Categories of Special Interest
Architectural Historical Social
In Use As
1790 - 1810
Detached three-bay two-storey over basement house, c.1800, on a corner site with two-bay two-storey recessed lower wing to left probably incorporating fabric of earlier house, c.1750. Extensively renovated and extended, c.1900, comprising three-bay two-storey lower wing to left probably incorporating fabric of earlier range, c.1725, with two-storey shallow canted bay window added to rear (east) elevation. Hipped slate roof to main block with pitched slate roofs to wings having clay ridge tiles, rendered chimney stacks, overhanging eaves to main block, and cast-iron rainwater goods on rendered eaves. Roughcast walls with lime rendered walls to lower wing over random rubble stone construction. Square-headed window openings (in tripartite arrangement to centre first floor main block) with cut-limestone sills, and replacement one-over-one timber sash windows, c.1900, retaining some six-over-six (ground floor) and three-over-six (first floor) timber sash windows to wings. Square-headed door opening under advanced open timber doorcase with fluted posts having responsive pilasters supporting entablature, frieze, moulded cornice having blocking course, recessed surround to door opening, and timber panelled door. Interior with timber panelled shutters to window openings. Set in own grounds on a corner site with forecourt having iron railings on painted rendered plinth, open work iron piers having iron gate, painted rendered, ruled and lined boundary wall, and side (south) elevation fronting on to road.

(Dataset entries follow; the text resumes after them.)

(** The first sample is [min_rpm], up to the sign of a zero. *)
Lemma first_normalized_rpm :
  Py.isfinite (max_rpm - min_rpm) = true ->
  (rpm_point min_rpm max_rpm 0 / max_rpm =? min_rpm / max_rpm) = true.
Proof.
  intros Hfin. unfold rpm_point.
  change (Py.float_of_int 0 / 9) with 0.
  destruct (mul_zero _ Hfin) as [sz Hz].
  pose proof (above_nonneg_positive _ _ min_rpm_not_negative max_rpm_above) as Hmax.
  destruct (nonneg_cases _ min_rpm_not_negative) as [[s Hs] | [Hi | (m & e & Hm & Hb)]].
  - rewrite FloatAxioms.eqb_spec, !div_spec, add_spec, Hs, Hz.
    destruct Hmax as [-> | (mm & em & -> & _)]; destruct s, sz; reflexivity.
  - exfalso. revert max_rpm_above. rewrite FloatAxioms.ltb_spec, Hi. unfold SFltb.
    destruct (Prim2SF max_rpm) as [[]|[]| |[] ? ?]; discriminate.
  - rewrite (add_zero_finite _ _ _ _ _ _ Hz Hm).
    apply eqb_refl. apply div_by_positive_not_nan; trivial.
    unfold Py.isfinite. now rewrite Hm.
Qed.

(** The last sample is [min_rpm + (max_rpm - min_rpm)]. *)
Lemma last_rpm_point :
  rpm_point min_rpm max_rpm 9 = min_rpm + (max_rpm - min_rpm).
Proof.
  unfold rpm_point. change (Py.float_of_int 9 / 9) with 1. now rewrite mul_one.
Qed.

(** The first sample is [min_rpm], as a number, when the span of the
    RPM is finite. *)
Lemma first_rpm_point :
  Py.isfinite (max_rpm - min_rpm) = true ->
  (rpm_point min_rpm max_rpm 0 =? min_rpm) = true.
Proof.
  intros Hfin. unfold rpm_point.
  change (Py.float_of_int 0 / 9) with 0.
  destruct (mul_zero _ Hfin) as [sz Hz].
  destruct (nonneg_cases _ min_rpm_not_negative) as [[s Hs] | [Hi | (m & e & Hm & Hb)]].
  - rewrite FloatAxioms.eqb_spec, add_spec, Hs, Hz. destruct s, sz; reflexivity.
  - exfalso. revert max_rpm_above. rewrite FloatAxioms.ltb_spec, Hi. unfold SFltb.
    destruct (Prim2SF max_rpm) as [[]|[]| |[] ? ?]; discriminate.
  - rewrite (add_zero_finite _ _ _ _ _ _ Hz Hm).
    apply eqb_refl. rewrite Hm. discriminate.
Qed.

(** C2 (amended): on every valid input the generator takes
    [peak_rpm = min_rpm + 0.65 * (max_rpm - min_rpm)] and
    [base_torque = hp * 9549 / peak_rpm], and computes its ten points from
    the ten samples [min_rpm + (max_rpm - min_rpm) * (i / 9)], [i] from 0
    to 9; with a finite [max_rpm] the first sample is [min_rpm]; the last
    sample is the sum [min_rpm + (max_rpm - min_rpm)] of floats, which is
    [max_rpm] when that sum gives [max_rpm] back; for 600 and 3500 RPM the
    peak is 2485 RPM, the first sample is 600 and the last is 3500. *)
Theorem C2_torque_curve_algorithm :
  generate_torque_curve pow hp min_rpm max_rpm turbocharged =
    (let peak_rpm := min_rpm + 0.65 * (max_rpm - min_rpm) in
     let base_torque := hp * 9549 / peak_rpm in
     for_each (torque_point pow turbocharged base_torque peak_rpm max_rpm)
       (rpm_points min_rpm max_rpm)) /\
  rpm_points min_rpm max_rpm =
    map (fun i => min_rpm + (max_rpm - min_rpm) * (Py.float_of_int i / 9.0))
        (range 10) /\
  (Py.isfinite max_rpm = true ->
   (nth 0 (rpm_points min_rpm max_rpm) 0 =? min_rpm) = true) /\
  nth 9 (rpm_points min_rpm max_rpm) 0 = min_rpm + (max_rpm - min_rpm) /\
  (min_rpm + (max_rpm - min_rpm) = max_rpm ->
   nth 9 (rpm_points min_rpm max_rpm) 0 = max_rpm) /\
  peak_rpm 600 3500 = 2485 /\
  rpm_points 600 3500 =
    [600; 922.22222222222217; 1244.4444444444443; 1566.6666666666665;
     1888.8888888888889; 2211.1111111111113; 2533.333333333333;
     2855.5555555555557; 3177.7777777777778; 3500].
Proof.
  assert (Hlast : nth 9 (rpm_points min_rpm max_rpm) 0
                  = min_rpm + (max_rpm - min_rpm))
    by (rewrite rpm_points_nth by lia; apply last_rpm_point).
  split; [|split; [reflexivity | split; [|split; [exact Hlast | split]]]].
  - rewrite generate_torque_curve_steps. cbv zeta.
    unfold peak, peak_rpm. now rewrite (mul_comm 0.65).
  - intros Hfin. rewrite rpm_points_nth by lia.
    apply first_rpm_point. now apply (sub_finite min_rpm max_rpm).
  - intros Hsum. now rewrite Hlast.
  - split; reflexivity.
Qed.

(** What the emitter computes from a curve whose maximum torque is
    positive and finite. *)
Lemma actual_rpm_torque_maximum (points : list (float * float)) (highest : float) :
  Py.max_of (map snd points) = Ok highest ->
  (0 <? highest) = true -> Py.isfinite highest = true ->
  exists scaled,
    XMLGenerator.actual_rpm_torque max_rpm points = Ok scaled /\
    List.length scaled = List.length points /\
    (forall i, (i < List.length points)%nat ->
       snd (nth i scaled (0, 0)) = snd (nth i points (0, 0)) / highest) /\
    Py.max_of (map snd scaled) = Ok 1.0.
Proof.
  intros Hmax Hpos Hfin.
  assert (Hnz : Py.finite_nonzero highest = true).
  { assert (H0 : (0 <=? 0) = true) by reflexivity.
    unfold Py.finite_nonzero, Py.isfinite in *.
    destruct (above_nonneg_positive 0 highest H0 Hpos) as [E | (m & e & E & _)];
      rewrite E in *; [discriminate | reflexivity]. }
  destruct (actual_rpm_torque_scaled max_rpm highest points Hmax Hnz)
    as (scaled & Hs & Hl & Hn).
  exists scaled. split; [exact Hs|]. split; [exact Hl|].
  split; [intros i Hi; now rewrite Hn|].
  rewrite <- (max_of_scaled (map snd points) highest Hmax Hpos Hfin). f_equal.
  apply (nth_ext _ _ (snd (0, 0)) (snd (0, 0) / highest)).
  - now rewrite !length_map.
  - intros i Hi. rewrite length_map, Hl in Hi.
    rewrite (map_nth (fun t => t / highest)), !map_nth, Hn by exact Hi.
    reflexivity.
Qed.

(** C1 (amended): on a valid input with a finite [max_rpm] whose declining
    branch does not divide by zero, the curve has exactly 10 points;
    normalised RPM [i] is [(min_rpm + (max_rpm - min_rpm) * (i / 9)) / max_rpm];
    the normalised RPM do not decrease; the first is [min_rpm / max_rpm];
    the last is [(min_rpm + (max_rpm - min_rpm)) / max_rpm], which is 1.0
    when the sum gives back [max_rpm]; and when the maximum torque of the
    curve is positive and finite, the torque scales of the emitter have
    the maximum 1.0. *)
Theorem C1_torque_curve_shape :
  Py.isfinite max_rpm = true ->
  (max_rpm - (if turbocharged then peak * 0.8 else peak) =? 0) = false ->
  exists points,
    generate_torque_curve pow hp min_rpm max_rpm turbocharged = Ok points /\
    List.length points = 10%nat /\
    (forall i, (i < 10)%nat ->
       fst (nth i points (0, 0)) =
       (min_rpm + (max_rpm - min_rpm) * (Py.float_of_int (Z.of_nat i) / 9.0)) / max_rpm) /\
    (forall i, (i < 9)%nat ->
       (fst (nth i points (0, 0)) <=? fst (nth (S i) points (0, 0))) = true) /\
    (fst (nth 0 points (0, 0)) =? min_rpm / max_rpm) = true /\
    fst (nth 9 points (0, 0)) = (min_rpm + (max_rpm - min_rpm)) / max_rpm /\
    (min_rpm + (max_rpm - min_rpm) = max_rpm -> fst (nth 9 points (0, 0)) = 1.0) /\
    (forall highest,
       Py.max_of (map snd points) = Ok highest ->
       (0 <? highest) = true -> Py.isfinite highest = true ->
       exists scaled,
         XMLGenerator.actual_rpm_torque max_rpm points = Ok scaled /\
         List.length scaled = 10%nat /\
         (forall i, (i < 10)%nat ->
            snd (nth i scaled (0, 0)) = snd (nth i points (0, 0)) / highest) /\
         Py.max_of (map snd scaled) = Ok 1.0).
Proof.
  intros Hfin Hdiv. destruct (generate_torque_curve_total Hdiv) as [points Hgen].
  exists points. split; [exact Hgen|].
  destruct (generate_torque_curve_points pow _ _ _ _ _ Hgen) as [Hlen Hnorm].
  split; [exact Hlen|]. split; [exact Hnorm|].
  assert (Hlast : fst (nth 9 points (0, 0)) = (min_rpm + (max_rpm - min_rpm)) / max_rpm)
    by (rewrite (Hnorm 9%nat) by lia; change (Z.of_nat 9) with 9%Z;
        now rewrite last_rpm_point).
  split; [|split; [|split; [exact Hlast | split]]].
  - intros i Hi. rewrite !Hnorm by lia.
    now apply normalized_rpm_mono.
  - rewrite (Hnorm 0%nat) by lia. change (Z.of_nat 0) with 0%Z.
    apply first_normalized_rpm.
    now apply (sub_finite min_rpm max_rpm).
  - intros Hsum. rewrite Hlast, Hsum.
    pose proof (above_nonneg_positive _ _ min_rpm_not_negative max_rpm_above) as Hmax.
    unfold Py.isfinite in Hfin.
    destruct Hmax as [Hi | (m & e & Hm & _)]; [rewrite Hi in Hfin; discriminate|].
    now apply (div_self _ _ _ _ Hm).
  - intros highest Hmax Hpos Hhf.
    destruct (actual_rpm_torque_maximum points highest Hmax Hpos Hhf)
      as (scaled & Hs & Hl & Hn & Hm).
    exists scaled. rewrite Hlen in *. now repeat split.
Qed.

End TorqueCurveShape.

(** C1, as stated, fails for 600.1 and 1800.3 RPM: the last sample is
    [600.1 + (1800.3 - 600.1) = 1800.2999999999997], so that the last
    normalised RPM is 0.9999999999999999 and not 1.0, whatever [pow] is. *)
Lemma C1_last_point_counterexample :
  ~ exists pow, Stated.torque_curve_claim pow 100 600.1 1800.3 false.
Proof.
  intros (pow & points & scaled & Hgen & _ & _ & _ & Hlast & _).
  destruct (generate_torque_curve_points pow _ _ _ _ _ Hgen) as [_ Hnorm].
  rewrite (Hnorm 9%nat) in Hlast by lia.
  vm_compute in Hlast. discriminate Hlast.
Qed.
Lemma rep_clear b n X i : rep b n X -> 0 <= i < n -> exists b', clear b i = Some b' /\ rep b' n (X ∖ {[i]}).
Proof.
  intros (Hwf & Hn & HX & Hb) Hi. destruct (in_band b i) as (Hu & Hw & Hs); [done|lia|]. pose proof Hwf as [].
  unfold clear. rewrite Hu, !shiftr6.
  aget_ex (words_ b) (i / 64) w Ew; [done|]. rewrite Ew. simpl.
  aset_ex (words_ b) (i / 64) (Z.ldiff w (bit i)) ws Ews; [done|]. rewrite Ews. simpl.
  assert (0 <= i) as Hi0 by lia. assert (0 <= i / 64) as Hi64 by lia. assert (in_u64 w) as Hw64 by eauto.
  assert (forall j, 0 <= j < n -> wbit ws j = bool_decide (j ∈ X ∖ {[i]})) as Hbits.
  { intros j Hj. rewrite (wbit_clear _ _ _ _ _ (proj1 Hi) (proj1 Hj) Ew Ews), Hb by done.
    destruct (Z.eqb_spec j i) as [->|]; simpl; repeat case_bool_decide; set_solver. }
  destruct (Z.eqb_spec (Z.ldiff w (bit i)) 0) as [Hz|Hz].
  - aget_ex (summary_ b) (i / 64 / 64) y Ey; [done|]. rewrite Ey. simpl.
    aset_ex (summary_ b) (i / 64 / 64) (Z.ldiff y (bit (i / 64))) ss Ess; [done|]. rewrite Ess. simpl.
    assert (in_u64 y) as Hy64 by eauto. eexists. split; [done|]. split_and!; [|done|set_solver|done]. split; simpl; try done.
    + rewrite (alen_aset _ _ _ _ Ews). congruence.
    + rewrite (alen_aset _ _ _ _ Ess). congruence.
    + eapply words_ok_aset; eauto with exsim.
    + eapply words_ok_aset; eauto with exsim.
    + intros k Hk. rewrite (wbit_clear _ _ _ _ _ Hi64 Hk Ey Ess), wf_link0, (aget_aset _ _ _ _ _ Ews) by done.
      destruct (Z.eqb_spec k (i / 64)) as [->|]; [|done]. simpl. by rewrite Hz.
  - eexists. split; [done|]. split_and!; [|done|set_solver|done]. split; simpl; try done.
    + rewrite (alen_aset _ _ _ _ Ews). congruence.
    + eapply words_ok_aset; eauto with exsim.
    + intros k Hk. rewrite wf_link0, (aget_aset _ _ _ _ _ Ews) by done.
      destruct (Z.eqb_spec k (i / 64)) as [->|]; [|done]. rewrite Ew.
      rewrite (proj2 (Z.eqb_neq (Z.ldiff w (bit i)) 0)) by done.
      destruct (Z.eqb_spec w 0) as [->|]; [by rewrite Z.ldiff_0_l in Hz|done].
Qed.

(** ** Nearest set bit

    [window_up ws lo s m]: [m] holds the bits of word [s] at or above [lo], and no bit of [ws] in [[lo, 64 s)] is
    set; [window_down] is the mirror image. *)

Definition window_up (ws : list Z) (lo s m : Z) : Prop :=
  in_u64 m /\ (forall k, 0 <= k < 64 -> Z.testbit m k = (lo <=? 64 * s + k) && wbit ws (64 * s + k)) /\
  (forall j, lo <= j < 64 * s -> wbit ws j = false).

A pleasantly-appointed middle-size house expressing a prolonged period of evolution in the protracted massing of the composition: elegant features in the main block including Classically-derived proportions, a finely-detailed porch, overhanging eaves, and so on all exemplify the Regency period while the sparse appearance of the wings suggests the presence of earlier fabric possibly including a range of outbuildings. Subsequently well maintained the house presents an early aspect with the essential composition attributes prevailing together with substantial quantities of the historic fabric both to the exterior and to the interior, thereby making a positive impression on the character of the streetscape. The house remains of additional importance for the historic connections with the Blake family.